MHRA Consults on New UK Medical Device Regulations

The MHRA has launched a public consultation on draft pre-market regulatory requirements for medical devices and in vitro diagnostic devices entering the GB market. Published on the WTO notification portal on 8 May 2026 and opened to stakeholders on 11 May, the draft Medical Devices (Amendment) Regulations 2026 aim to balance faster patient access with safety, alignment to international standards and growth in the UK MedTech sector.

Among the most commercially significant proposals is a new reliance framework that would enable swifter GB market access for devices already approved by regulators in Australia, Canada and the USA. The draft also makes Unique Device Identifiers (UDI) compulsory for traceability across the device lifecycle, and aligns IVD classifications with International Medical Device Regulators Forum (IMDRF) standards. Essential requirements for medical devices in Great Britain would be brought into line with current international best practice.

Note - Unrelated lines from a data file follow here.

(** C9.  Whatever the event, the strokes before it are a prefix of the
    strokes after it, and so along any run: no stroke is ever removed,
    reordered or modified, and the length never decreases. *)
Theorem C9_strokes_only_grow :
  (forall ev st,
      exists added, strokes (snd (step ev st)) = strokes st ++ added)
  /\ (forall evs st,
      (exists added, strokes (snd (run evs st)) = strokes st ++ added) /\
      length (strokes st) <= length (strokes (snd (run evs st)))).
Proof.
  assert (forall evs st,
             exists added, strokes (snd (run evs st)) = strokes st ++ added)
    as Hrun.
  { induction evs as [| ev rest IH]; intros st.
    - exists []. simpl. rewrite app_nil_r. reflexivity.
    - rewrite run_cons. pose proof (step_strokes ev st) as E.
      destruct (step ev st) as [[[] | e] st1]; simpl in E.
      + destruct (IH st1) as [added H]. rewrite H, E, <- app_assoc. eauto.
      + simpl. rewrite E. eauto. }
  split.
  - intros ev st. rewrite step_strokes. eauto.
  - intros evs st. split; [apply Hrun |].
    destruct (Hrun evs st) as [added H]. rewrite H, length_app. lia.
Qed.

(* ----------------------------------------------------------------- *)
(** ** Further properties of the listener and of runs *)

Local Notation added_chat := (Relay.added_chat JSON_parse).
Local Notation completes := (Relay.completes JSON_parse).
Local Notation parses := (Relay.parses JSON_parse).
Local Notation relayed_frames := (Relay.relayed_frames JSON_parse).

Lemma type_readable msg :
  nullish msg = false -> exists t, get_prop msg "type" = Normal t.
Proof.
  destruct msg; simpl; try discriminate; intros _; eauto.
  destruct (lookup "type" props); eauto.
Qed.

Lemma stroke_readable p :
  nullish p = false -> exists s, get_prop p "stroke" = Normal s.
Proof.
  destruct p; simpl; try discriminate; intros _; eauto.
  destruct (lookup "stroke" props); eauto.
Qed.

Lemma nullish_throws v k : nullish v = true -> get_prop v k = Throw TypeError.
Proof. destruct v; simpl; try discriminate; reflexivity. Qed.

Lemma add_is_not_chat t :
  strict_eq_str t "stroke:add" = true -> strict_eq_str t "chat:message" = false.
Proof. intros H. apply strict_eq_str_inv in H. subst. reflexivity. Qed.

(** The listener on a value one of whose reads fails. *)
Lemma on_message_unreadable data msg st :
  JSON_parse data = Some msg ->
  unreadable msg = true ->
  on_message data st = (Throw TypeError, st).
Proof.
  unfold unreadable, has_type. intros Hp Hu.
  destruct (nullish msg) eqn:Hn.
  - apply (on_message_no_type _ _ _ _ Hp). apply nullish_throws. exact Hn.
  - simpl in Hu. destruct (type_readable _ Hn) as [t Ht]. rewrite Ht in Hu.
    apply andb_prop in Hu as [Ha Hq].
    destruct (payload_readable _ _ Ht) as [p Hpay]. rewrite Hpay in Hq.
    apply (on_message_add_bad_payload _ _ _ _ _ _ Hp Ht Ha Hpay).
    apply nullish_throws. exact Hq.
Qed.

(** The listener on any frame it takes to its end, in closed form. *)
Lemma on_message_completes data st :
  completes data = true ->
  on_message data st
  = (Normal tt,
     mkState (strokes st ++ added_stroke data)
             (chatHistory st ++ added_chat data)
             (if parses data then map (deliver data) (clients st) else clients st)).
Proof.
  unfold Relay.completes, Relay.added_stroke, Relay.added_chat, Relay.parses,
    unreadable, has_type.
  destruct (JSON_parse data) as [msg |] eqn:Hp.
  2: { intros _. rewrite (on_message_unparsed _ _ Hp), !app_nil_r.
       destruct st; reflexivity. }
  intros Hc. apply negb_true_iff, orb_false_iff in Hc as [Hn Hc].
  destruct (type_readable _ Hn) as [t Ht]. rewrite Ht in *.
  destruct (payload_readable _ _ Ht) as [p Hq]. rewrite Hq in *.
  destruct (strict_eq_str t "stroke:add") eqn:Ha.
  - simpl in Hc. destruct (stroke_readable _ Hc) as [s Hs]. rewrite Hs.
    rewrite (add_is_not_chat _ Ha), app_nil_r.
    apply (on_message_add _ _ _ _ _ _ Hp Ht Ha Hq Hs).
  - rewrite app_nil_r. destruct (strict_eq_str t "chat:message") eqn:Hchat.
    + apply (on_message_chat _ _ _ _ _ Hp Ht Hchat Hq).
    + rewrite app_nil_r. apply (on_message_other _ _ _ _ Hp Ht Ha Hchat).
Qed.

Lemma completes_or_unreadable data :
  completes data = true
  \/ exists msg, JSON_parse data = Some msg /\ unreadable msg = true.
Proof.
  unfold Relay.completes.
  destruct (JSON_parse data) as [msg |]; [| left; reflexivity].
  destruct (unreadable msg) eqn:Hu; [right; eauto | left; reflexivity].
Qed.

Lemma on_message_chats data st :
  chatHistory (snd (on_message data st)) = chatHistory st ++ added_chat data.
Proof.
  destruct (completes_or_unreadable data) as [Hc | (msg & Hp & Hu)].
  - rewrite (on_message_completes _ _ Hc). reflexivity.
  - rewrite (on_message_unreadable _ _ _ Hp Hu). simpl.
    unfold Relay.added_chat, has_type. rewrite Hp.
    unfold unreadable, has_type in Hu.
    destruct (nullish msg) eqn:Hn.
    + rewrite (nullish_throws _ _ Hn), app_nil_r. reflexivity.
    + simpl in Hu. destruct (type_readable _ Hn) as [t Ht]. rewrite Ht in *.
      apply andb_prop in Hu as [Ha _].
      rewrite (add_is_not_chat _ Ha), app_nil_r. reflexivity.
Qed.

Lemma step_chats ev st :
  chatHistory (snd (step ev st))
  = chatHistory st ++ flat_map added_chat (frames [ev]).
Proof.
  destruct ev as [| from data | i | i]; simpl.
  - fold (step Connection st). rewrite connection_step, app_nil_r. reflexivity.
  - rewrite app_nil_r. apply on_message_chats.
  - rewrite app_nil_r. reflexivity.
  - rewrite app_nil_r. reflexivity.
Qed.

(** A run all of whose frames are taken to their end never throws; the
    board and the chat history grow by what the frames add. *)
Lemma run_completes evs : forall st,
  Forall (fun d => completes d = true) (frames evs) ->
  exists st',
    run evs st = (Normal tt, st') /\
    strokes st' = strokes st ++ flat_map added_stroke (frames evs) /\
    chatHistory st' = chatHistory st ++ flat_map added_chat (frames evs).
Proof.
  induction evs as [| ev rest IH]; intros st Hall.
  - exists st. simpl. rewrite !app_nil_r. auto.
  - rewrite frames_cons in Hall. apply Forall_app in Hall as [Hev Hrest].
    assert (exists st1, step ev st = (Normal tt, st1)) as [st1 H1].
    { destruct ev as [| from data | i | i].
      - rewrite connection_step. eauto.
      - simpl in Hev. apply Forall_inv in Hev. simpl.
        rewrite (on_message_completes _ _ Hev). eauto.
      - simpl. eauto.
      - simpl. eauto. }
    destruct (IH st1 Hrest) as (st' & Hrun & Hs & Hc).
    exists st'. rewrite run_cons, H1. split; [exact Hrun |].
    pose proof (step_strokes ev st) as Es. pose proof (step_chats ev st) as Ec.
    rewrite H1 in Es, Ec. cbn [snd] in Es, Ec.
    rewrite Hs, Hc, Es, Ec, (frames_cons ev rest), !flat_map_app, !app_assoc.
    split; reflexivity.
Qed.

(** X1.  The listener throws exactly on the parsed values one of whose
    unguarded reads fails: [null] (or [undefined]), and a [stroke:add] whose
    [payload] is missing or [null].  The exception is a [TypeError], raised
    before anything is stored or relayed.  On every other parsed value the
    listener completes. *)
Theorem listener_throws_exactly_on_unreadable : forall data msg st,
  JSON_parse data = Some msg ->
  (fst (on_message data st) = Throw TypeError <-> unreadable msg = true)
  /\ (unreadable msg = true -> on_message data st = (Throw TypeError, st))
  /\ (unreadable msg = false -> fst (on_message data st) = Normal tt).
Proof.
  intros data msg st Hp.
  assert (unreadable msg = false -> fst (on_message data st) = Normal tt) as Hok.
  { intros Hu. rewrite on_message_completes; [reflexivity |].
    unfold Relay.completes. rewrite Hp, Hu. reflexivity. }
  split; [| split].
  - split.
    + intros Hthrow. destruct (unreadable msg); [reflexivity |].
      rewrite Hok in Hthrow by reflexivity. discriminate.
    + intros Hu. rewrite (on_message_unreadable _ _ _ Hp Hu). reflexivity.
  - apply on_message_unreadable. exact Hp.
  - exact Hok.
Qed.

(** X2.  The chat history is append-only: whatever the event, the history
    before it is a prefix of the history after it, and so along any run,
    also one that ends in an exception. *)
Theorem chat_history_only_grows :
  (forall ev st,
      exists added, chatHistory (snd (step ev st)) = chatHistory st ++ added)
  /\ (forall evs st,
      (exists added, chatHistory (snd (run evs st)) = chatHistory st ++ added) /\
      length (chatHistory st) <= length (chatHistory (snd (run evs st)))).
Proof.
  assert (forall evs st,
             exists added,
               chatHistory (snd (run evs st)) = chatHistory st ++ added) as Hrun.
  { induction evs as [| ev rest IH]; intros st.
    - exists []. simpl. rewrite app_nil_r. reflexivity.
    - rewrite run_cons. pose proof (step_chats ev st) as E.
      destruct (step ev st) as [[[] | e] st1]; simpl in E.
      + destruct (IH st1) as [added H]. rewrite H, E, <- app_assoc. eauto.
      + simpl. rewrite E. eauto. }
  split.
  - intros ev st. rewrite step_chats. eauto.
  - intros evs st. split; [apply Hrun |].
    destruct (Hrun evs st) as [added H]. rewrite H, length_app. lia.
Qed.

(** X3.  From any state, a run whose frames are each either not JSON or
    readable completes, and afterwards the board is the old board followed
    by the [payload.stroke] of the [stroke:add] frames, and the chat history
    the old one followed by the [payload] of the [chat:message] frames, both
    in order of receipt. *)
Theorem run_appends_strokes_and_chat : forall evs st,
  Forall (fun d => completes d = true) (frames evs) ->
  exists st',
    run evs st = (Normal tt, st') /\
    strokes st' = strokes st ++ flat_map added_stroke (frames evs) /\
    chatHistory st' = chatHistory st ++ flat_map added_chat (frames evs).
Proof. intros evs st. apply run_completes. Qed.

Patient-facing changes include a requirement that healthcare organisations issue implant cards to patients receiving medical implants, supporting adverse-event management and transparency. New requirements would also apply to custom-made devices, including provision for electronic prescriptions, and manufacturers would be required to align product claims with their statement of intended purpose. Technical documentation retention rules are also being strengthened.

The MHRA is inviting input from MedTech manufacturers, approved bodies, healthcare providers and patients through a stakeholder impact survey, with responses informing the formal Impact Assessment and shaping implementation. The deadline is 11:59pm UK time on Friday 19 June 2026.

The proposals sit within the Government’s Life Sciences Sector Plan ambition for the UK to become one of Europe’s three fastest routes to MedTech market access by 2030. If adopted, the reliance route in particular could meaningfully reshape commercial launch strategy for manufacturers already cleared in the US, Australia or Canada, and is likely to be the most closely contested element of the consultation.